START Source data
(** * A shallow embedding of [json.cpp]

    The development follows the layout of the source file: the generic
    singly linked [list] container, the [json] value with its five
    payload pointers, the [Tokenizer] over a [std::istream], the
    recursive-descent parser, and the serializer.

    Conventions.
    - A C++ operation is a function into [outcome]: it returns, throws,
      runs into undefined behaviour, or is still looping when the
      iteration budget of its loops is used up.
    - A payload pointer is [nullptr], [live] (it owns an object) or
      [dangling] (the object was deleted and the field was left as it
      was).  The variant predicates of the source compare the field with
      [nullptr] only, so they cannot tell [live] from [dangling].
    - [double] is an IEEE 754 binary64 datum ([spec_float]).
    - Destructors run by [delete] and at the end of temporaries release
      memory only and are left out of the operations (the destructor
      itself is [destroy]); so are the diagnostic lines written to
      [std::cout] before a throw. *)

From Stdlib Require Import ZArith List Bool Ascii String Lia.
From Stdlib Require Import Floats.SpecFloat.
Import ListNotations.

Local Open Scope char_scope.
Local Open Scope string_scope.

(** ** Outcomes of a C++ operation *)

(** The exceptions that can leave the code: the project's own
    [json_exception] (a struct holding a message), the two standard
    exceptions thrown by [std::stod], and the [std::bad_alloc] of an
    allocation that is refused. *)
Inductive exn : Type :=
| json_exception (msg : string)
| std_invalid_argument (what : string)
| std_out_of_range (what : string)
| std_bad_alloc.

Inductive outcome (A : Type) : Type :=
| Ret (a : A)
| Throw (e : exn)
| Undefined
| Timeout.

Arguments Ret {A} a.
Arguments Throw {A} e.
Arguments Undefined {A}.
Arguments Timeout {A}.

Definition bind {A B : Type} (m : outcome A) (k : A -> outcome B) : outcome B :=
  match m with
  | Ret a => k a
  | Throw e => Throw e
  | Undefined => Undefined
  | Timeout => Timeout
  end.

Notation "x <- m ;; k" := (bind m (fun x => k))
  (at level 61, m at next level, right associativity).
Notation "' p <- m ;; k" := (bind m (fun x => let p := x in k))
  (at level 61, p pattern, m at next level, right associativity).

Definition is_json_exception (e : exn) : bool :=
  match e with
  | json_exception _ => true
  | _ => false
  end.

(** ** The allocator

    Wherever what the code allocates is bounded by its input, the
    allocator is taken to grant the request.  Two loops can allocate
    without bound: the string loop of the tokenizer on a literal that
    is never closed, and [operator+=] of the container on a list
    appended to itself.  They take the limit [heap] of the allocator:
    the number of elements the growing object can come to hold before
    the next request is refused with [std::bad_alloc]; [None] is an
    allocator that never refuses.  ([std::string] refuses a text
    longer than [max_size()] with [std::length_error]; [max_size()] is
    some 2^62 characters, more than any allocator grants, so the limit
    that is met is the allocator's.) *)
Definition allocate (heap : option nat) (held : nat) : outcome unit :=
  match heap with
  | Some limit => if Nat.leb limit held then Throw std_bad_alloc else Ret tt
  | None => Ret tt
  end.

(** ** Payload pointers *)

Inductive ptr (A : Type) : Type :=
| nullptr
| live (a : A)
| dangling.

Arguments nullptr {A}.
Arguments live {A} a.
Arguments dangling {A}.

(** [p != nullptr] *)
Definition non_null {A : Type} (p : ptr A) : bool :=
  match p with
  | nullptr => false
  | _ => true
  end.

(** [delete p]: releases the object; the pointer variable itself keeps
    its old, now invalid, value.  Deleting twice is undefined. *)
Definition delete {A : Type} (p : ptr A) : outcome (ptr A) :=
  match p with
  | nullptr => Ret nullptr
  | live _ => Ret dangling
  | dangling => Undefined
  end.

(** [*p] *)
Definition deref {A : Type} (p : ptr A) : outcome A :=
  match p with
  | live a => Ret a
  | _ => Undefined
  end.

(** ** The [list<Val>] container (lines 4-604)

    The nodes reachable from [m_front] are a Rocq list; [m_back] always
    designates its last node. *)
Module list_.
Section Ops.
Context {Val : Type}.

Definition empty (xs : list Val) : bool :=
  match xs with
  | [] => true
  | _ => false
  end.

Definition push_front (v : Val) (xs : list Val) : list Val :=
  if empty xs then [v] else v :: xs.

Definition push_back (v : Val) (xs : list Val) : list Val :=
  if empty xs then push_front v xs else (xs ++ [v])%list.

(** [back()->val]; dereferencing [m_back] of an empty list is
    undefined. *)
Definition back_val (xs : list Val) : outcome Val :=
  match rev xs with
  | [] => Undefined
  | v :: _ => Ret v
  end.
END Source data
● Exercise brief: From the records above, copy out the line with "the number of", the line with "(** [p != nullptr] *)", and every line between them, word for word.

● Task answer:
    the number of elements the growing object can come to hold before
    the next request is refused with [std::bad_alloc]; [None] is an
    allocator that never refuses.  ([std::string] refuses a text
    longer than [max_size()] with [std::length_error]; [max_size()] is
    some 2^62 characters, more than any allocator grants, so the limit
    that is met is the allocator's.) *)
Definition allocate (heap : option nat) (held : nat) : outcome unit :=
  match heap with
  | Some limit => if Nat.leb limit held then Throw std_bad_alloc else Ret tt
  | None => Ret tt
  end.

(** ** Payload pointers *)

Inductive ptr (A : Type) : Type :=
| nullptr
| live (a : A)
| dangling.

Arguments nullptr {A}.
Arguments live {A} a.
Arguments dangling {A}.

(** [p != nullptr] *)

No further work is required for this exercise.